Celebrating Chinese New Year in Mexico City

By: Paola Peñafiel

Periodista de Concha y Toro en México

access_time 2019 · 02 · 14

It’s the most anticipated and important festivity for Chinese people worldwide; a celebration full of colors, dances, fireworks and typical dishes. We invite you to discover this tradition from the Chinatown of the Aztec Capital.

The Legend says that Buddha, before dying, called all the animals of the earth, and the first to arrive was the rat, then the ox, the tiger, the rabbit, the dragon, the snake, the horse, the goat, the monkey, the rooster, the dog and the pig. As a reward, they became the 12 animals of the Chinese horoscope. This is the most widespread version of its origin, although another popular version is one that says Jade Emperor called for a race among the animals of the earth. Either way, it is a millenary tradition and very important for the Chinese and other parts of Asia.

This Chinese New Year 2019 represents the year 4,717 of the lunar calendar. It began on February 5 and will last until January 24, 2020. As it’s ruled by the moon, its start date varies year by year in the Gregorian calendar that is used internationally. The celebrations last 15 days, culminating with the Lanterns Fest that on this occasion will be held on February 19.

This year the protagonist is the Pig of earth, which is associated with fertility and virility, and represents those who were born in 1947, 1959, 1971, 1983, 1999, 2007 and 2019. For the Chinese tradition, the animal of your year of birth will have a great influence on your life, since it will always protect you and determine your future.

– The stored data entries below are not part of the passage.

(* ===== verification/Publication.v ===== *)
(** * Publishing, cloning and forking

    What a publication, a clone and a fork leave in the library, exactly, and
    when they succeed. *)
From stdpp Require Import base gmap strings list sorting.
From Stdlib Require Import ZArith NArith Ascii String Lia.
From S2P Require Import Prelude GoMonad Domain Ports Token.
From S2P Require Import Suppression Postgres Database Directory Templates Versions.

(** ** Successful statements *)

Section Statements.
Context {A : Type}.
Implicit Types (s : Tpl).

(** What a statement that succeeded did, and that the clock stands still. *)
Definition did (f : gotime -> Library -> Res A * Library) s (a : A) s' : Prop :=
  f (db_clock s) (db_tables s) = (Ok a, db_tables s') /\ db_clock s' = db_clock s.

Lemma exec_did wrap f s a s' : exec wrap f s = (Ok a, s') -> did f s a s'.
Proof.
  intros E. split; [by eapply exec_Ok|]. pose proof (exec_clock wrap f s) as Hc. by rewrite E in Hc.
Qed.

Lemma query_did wrap (f : Library -> Res A) s a s' : query wrap f s = (Ok a, s') ->
  f (db_tables s) = Ok a /\ db_tables s' = db_tables s /\ db_clock s' = db_clock s.
Proof.
  intros E. pose proof (exec_clock wrap (fun _ t => (f t, t)) s) as Hc. apply query_Ok in E as E'.
  unfold query in E. rewrite E in Hc. naive_solver.
Qed.

Lemma write_did msg (f : gotime -> Library -> PgError + (A * Library)) s a s' : write_stmt msg f s = (Ok a, s') ->
  f (db_clock s) (db_tables s) = inr (a, db_tables s') /\ db_clock s' = db_clock s.
Proof.
  intros [E Hc]%exec_did. split; [|done]. destruct (f _ _) as [e|[b t'] ]; [done|by injection E as -> ->].
Qed.

Lemma unclassified_did msg (f : gotime -> Library -> PgError + (A * Library)) s a s' :
  exec_unclassified msg f s = (Ok a, s') -> f (db_clock s) (db_tables s) = inr (a, db_tables s') /\ db_clock s' = db_clock s.
Proof.
  intros [E Hc]%exec_did. split; [|done]. destruct (f _ _) as [ []|[b t'] ]; [done..|by injection E as -> ->].
Qed.

(** A statement on a database that does not fail. *)
Lemma write_calm msg (f : gotime -> Library -> PgError + (A * Library)) s a t' : db_faults s = [] ->
  f (db_clock s) (db_tables s) = inr (a, t') -> write_stmt msg f s = (Ok a, set_tables (fun _ => t') s).
Proof. intros Hf E. unfold write_stmt. rewrite exec_calm by done. by rewrite E. Qed.

Lemma unclassified_calm msg (f : gotime -> Library -> PgError + (A * Library)) s a t' : db_faults s = [] ->
  f (db_clock s) (db_tables s) = inr (a, t') -> exec_unclassified msg f s = (Ok a, set_tables (fun _ => t') s).
Proof. intros Hf E. unfold exec_unclassified. rewrite exec_calm by done. by rewrite E. Qed.
End Statements.

(** ** Publication *)

Section Publication.
Context `{GoStd}.
Implicit Types (t : Library) (v : TemplateVersion).

(** The library after the draft [v] was published at [now]. *)
Definition with_published (now : gotime) v t : Library :=
  set_versions (fun m => <[ver_ID v := published_at now v]> (archive_published (ver_TemplateID v) now m)) t.

Lemma archive_lookup tid now t id : archive_published tid now (tp_versions t) !! id =
  (fun v => if of_template tid v && published v then archived now v else v) <$> tp_versions t !! id.
Proof. unfold archive_published. by rewrite lookup_fmap. Qed.

Lemma draft_not_published v : ver_Status v = VersionStatusDraft -> published v = false.
Proof. unfold published. by intros ->. Qed.

Lemma archive_keeps_draft tid now t id v : draft_version id t = Some v ->
  draft_version id (set_versions (archive_published tid now) t) = Some v.
Proof.
  intros [Hv Hd]%draft_version_Some. unfold draft_version, is_draft. simpl. rewrite archive_lookup, Hv. simpl.
  rewrite (draft_not_published v Hd), andb_false_r. by rewrite bool_decide_eq_true_2.
Qed.

Lemma archive_no_draft tid now t id : draft_version id t = None ->
  draft_version id (set_versions (archive_published tid now) t) = None.
Proof.
  unfold draft_version, is_draft. simpl. rewrite archive_lookup. destruct (tp_versions t !! id) as [v|]; [|done]. simpl.
  case_bool_decide as Hv; [done|]. intros _. destruct (_ && _); [done|]. by rewrite bool_decide_eq_false_2.
Qed.

(** After the archival nothing of the template is published. *)
Lemma archived_none tid now t id w v : archive_published tid now (tp_versions t) !! id = Some w ->
  ver_TemplateID v = tid -> both_published v w = false.
Proof.
  rewrite archive_lookup. destruct (tp_versions t !! id) as [u|]; [|done]. intros [= <-] Ht. unfold both_published.
  apply andb_false_iff. destruct (of_template tid u) eqn:Eo; simpl.
  - left. destruct (published u) eqn:Ep; [|by rewrite Ep, andb_false_r]. unfold published at 2. simpl. by rewrite andb_false_r.
  - right. unfold of_template in Eo. apply bool_decide_eq_false in Eo. apply bool_decide_eq_false. congruence.
Qed.

(** The publication of a draft cannot violate the exclusion constraint. *)
Lemma publish_archived id now t v : library_ok t -> draft_version id t = Some v ->
  publish_draft id now (set_versions (archive_published (ver_TemplateID v) now) t) = inr (1, with_published now v t).
Proof.
  intros Hok Hd. pose proof (archive_keeps_draft (ver_TemplateID v) now _ _ _ Hd) as Ha.
  apply draft_version_Some in Hd as [Hv _]. pose proof (versions_keyed _ Hok _ _ Hv) as <-.
  unfold publish_draft. rewrite Ha. rewrite bool_decide_eq_true_2; [done|]. apply rows_nil. intros i w Hw. simpl in Hw.
  by eapply archived_none.
Qed.

(** What the body of the transaction did when it returned. *)
Lemma publish_body s r s' id : library_ok (db_tables s) ->
  Publish id s = (r, s') ->
  (is_ok r = false /\ db_tables s' = db_tables s) \/
  (exists v, draft_version id (db_tables s) = Some v /\
     (exists now, db_tables s' = with_published now v (db_tables s)) /\ (r = Ok tt \/ is_ok r = false)).
Proof.
  intros Hok E. apply in_tx_cases in E as [?|(s1 & [] & s2 & E1 & E & E2 & Hr)]; [by left|]. right.
  rewrite <- E1 in *. clear E1 s. rewrite E2. clear E2 s'.
  apply bind_Ok in E as (tid & s3 & (Eq & E3 & _)%query_did & E). rewrite <- E3 in *. clear E3 s1.
  destruct (tp_versions (db_tables s3) !! id) as [v|] eqn:Ev; [|done]. injection Eq as <-.
  apply bind_Ok in E as ([] & s4 & (_ & E4 & _)%query_did & E). rewrite <- E4 in *. clear E4 s3.
  apply bind_Ok in E as ([] & s5 & [ E5 Hc]%exec_did & E). injection E5 as E5.
  apply bind_Ok in E as (n & s6 & [E6 _]%unclassified_did & E). rewrite <- E5, Hc in E6.
  case_bool_decide as Hn; [done|]. injection E as ->.
  destruct (draft_version id (db_tables s4)) as [w|] eqn:Ed.
  - apply draft_version_Some in Ed as Ew. rewrite Ev in Ew. destruct Ew as [ [= ->] _].
    rewrite (publish_archived _ _ _ _ Hok Ed) in E6. injection E6 as _ <-. exists w. eauto.
  - unfold publish_draft in E6. rewrite (archive_no_draft _ _ _ _ Ed) in E6. injection E6 as <- _. done.
Qed.

(** A draft of a database that does not fail is published. *)
Lemma publish_calm s id v : library_ok (db_tables s) -> db_faults s = [] -> draft_version id (db_tables s) = Some v ->
  (Publish id s).1 = Ok tt.
Proof.
  intros Hok Hf Hd. apply draft_version_Some in Hd as Hv. destruct Hv as [Hv _].
  assert (Hlock : is_Some (tp_templates (db_tables s) !! ver_TemplateID v)) by by eapply versions_template.
  assert (E : exists s2, db_faults s2 = [] /\
    (let! templateID := query (wrapping "looking up template version") (fun t =>
       match tp_versions t !! id with
       | Some v => Ok (ver_TemplateID v)
       | None => Err (NotFound ("template version " +:+ uuid_String id +:+ " not found"))
       end) in
     lock_template "lock template" templateID ;;;
     exec (wrapping "archiving previous version") (fun now t => (Ok tt, set_versions (archive_published templateID now) t)) ;;;
     let! affected := exec_unclassified "publishing version" (publish_draft id) in
     if bool_decide (affected = 0)
     then fail (Conflict ("version " +:+ uuid_String id +:+ " is not in draft status"))
     else ret tt) s = (Ok tt, s2)).
  { unfold bind at 1. rewrite query_calm, Hv by done. cbv iota beta.
    unfold bind at 1, lock_template. rewrite query_calm, bool_decide_eq_true_2 by done.
    unfold bind at 1. rewrite exec_calm by done. cbn -[publish_draft].
    unfold bind. erewrite unclassified_calm; [|done|cbn -[publish_draft]; by apply publish_archived].
    eexists. split; [|reflexivity]. done. }
  destruct E as (s2 & Hf2 & E). unfold Publish. rewrite in_tx_calm; rewrite ?E; done.
Qed.
End Publication.

(** C20: Publishing a version is all or nothing. Either the library is as it was
    and an error is returned, or the version was a draft and now is the one
    published version of its template, the versions published before are
    archived, and nothing else changed; the error then can only be a lost reply
    of the commit. On a database that does not fail, publishing succeeds exactly
    on the drafts. *)
Theorem Publish_exact `{GoStd} id s r s' :
  library_ok (db_tables s) -> Publish id s = (r, s') ->
  ((is_ok r = false /\ db_tables s' = db_tables s) \/
   (exists v now, draft_version id (db_tables s) = Some v /\ db_tables s' = with_published now v (db_tables s) /\
      rows (fun w => of_template (ver_TemplateID v) w && published w) (tp_versions (db_tables s')) = [published_at now v] /\
      (r = Ok tt \/ is_ok r = false))) /\
  (db_faults s = [] -> is_ok r = true <-> is_Some (draft_version id (db_tables s))).
Proof.
  intros Hok E. pose proof (Publish_keeps id s) as [Hk _]. rewrite E in Hk. specialize (Hk Hok). simpl in Hk. split.
  - destruct (publish_body s r s' id Hok E) as [?|(v & Hd & [now Et] & Hr)]; [by left|]. right.
    exists v, now. split_and!; [done..| |done].
    assert (Hin : published_at now v ∈ rows (fun w => of_template (ver_TemplateID v) w && published w) (tp_versions (db_tables s'))).
    { apply elem_of_rows. split; [|unfold of_template; simpl; by rewrite bool_decide_eq_true_2].
      exists (ver_ID v). rewrite Et. simpl. apply lookup_insert_eq. }
    apply Permutation_singleton_r, NoDup_Permutation; [|apply NoDup_singleton|].
    { eapply NoDup_fmap_1. apply (rows_distinct ver_ID). exact (versions_keyed _ Hk). }
    intros w. rewrite list_elem_of_singleton. split; [|by intros ->]. intros [ [i Hi] Hp]%elem_of_rows.
    apply elem_of_rows in Hin as [ [j Hj] Hq]. apply andb_true_iff in Hp as [Ho Hp], Hq as [_ Hq].
    assert (i = j) as ->; [|congruence]. apply (versions_published _ Hk i j w (published_at now v)); [done..|].
    unfold both_published. rewrite Hp, Hq. unfold of_template in Ho. apply bool_decide_eq_true in Ho. simpl. by apply bool_decide_eq_true.
  - intros Hf. split.
    + intros Hr. destruct (publish_body s r s' id Hok E) as [ [? _]|(v & -> & _)]; [congruence|done].
    + intros [v Hd]. pose proof (publish_calm s id v Hok Hf Hd) as Ec. rewrite E in Ec. simpl in Ec. by rewrite Ec.
Qed.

I was lucky to live in China and experiencing this festivity firsthand, in Shanghai, was truly amazing. If it seems that there are always many people on the streets, during these days there are even more. And, for the Spring Festival, as it is also known, almost all of China is on vacation. Millions of people travel to their hometowns to celebrate with the family. The cities are illuminated and decorated with colors, especially red and gold, while the endless fireworks seek to attract good luck and “scare away evil spirits”. The beginning of the new year is a time to finish pending tasks, reconcile friendships and re-establish old bonds, as well as a time to clean the house, buy new things and give gifts. Another of the most representative traditions is to give red envelopes with money from elders to minors, from parents to children or from supervisors to employees.

The celebration is not only in China and Asia, but also in big cities around the world where Chinese have immigrated. Mexico City is not the exception. Located in the city center, Chinatown is celebrating and decorating with colors, garland and ornaments along its streets. During the first two weeks of February there are cultural activities, martial arts exhibitions, drums, traditional dances of the dragon and lion, and of course, many fireworks. Thousands of visitors from all over Mexico and even foreigners have gathered to live the experience and taste a variety of special dishes for this festivity.

Chinese Gastronomy during the New Year

As in all Chinese traditions, typical gastronomy is loaded with symbolic meaning. And not only is the food considered “symbols of good luck”, but just as important is the way in which it is prepared and served. Let’s discover some of the recipes that cannot be missed from Chinese tables during this celebration.

Spring rolls take their name precisely because they are eaten during the Spring Festival. It is a rolled dough stuffed with vegetables and beef or pork. As they are fried, they get a golden tone that the Chinese relate to richness and prosperity. To accompany this internationally renowned dish, we recommend Casillero del Diablo Devil’s Collection Brut.

Spring Rolls
© Paola Peñafiel

Fish sounds like “leftovers” in Chinese Mandarin, which is interpreted as there will always be leftovers, especially money, and with it, abundance. It can be prepared in different ways, but it should always be served whole on the plate, with the head pointing to the most important guest. Another tradition is not to eat the head and tail until the next day, so surplus is assured for next year. For a steamed fish, grilled or however you prefer, a Gran Reserva Serie Riberas Sauvignon Blanc will be an excellent choice for wine pairing.


Dumplings are a type of Chinese ravioli stuffed with meats and vegetables that are either boiled or steamed. During the Spring Festival the formation of the dough must have many sheets as a symbol of hope for wealth the following year. Not to be forgotten are Chinese noodles in soups or some stews, which are eaten without cutting in order to achieve longevity and happiness. For these two well known Chinese dishes, we recommend Trio Merlot, which goes very well with rice and pasta.

Noodles © Paola Peñafiel

For dessert, the Chinese eat Niangao, a type of rice cake that is prepared with sugar, chestnuts, dates and lotus leaves. In Chinese it is composed with the characters that mean “year” and “bigger”, the popular belief that the older you get the more prosperous your life will be. By eating them for dessert it’s hopeful that adults can get higher pay and children can grow in good health. Also, for dessert there are the Tangyuan or sweet rice balls. They are round with meaning to hold and stay together. An excellent wine pairing option with these desserts would be a sweet and fruity wine like Late Harvest Concha y Toro.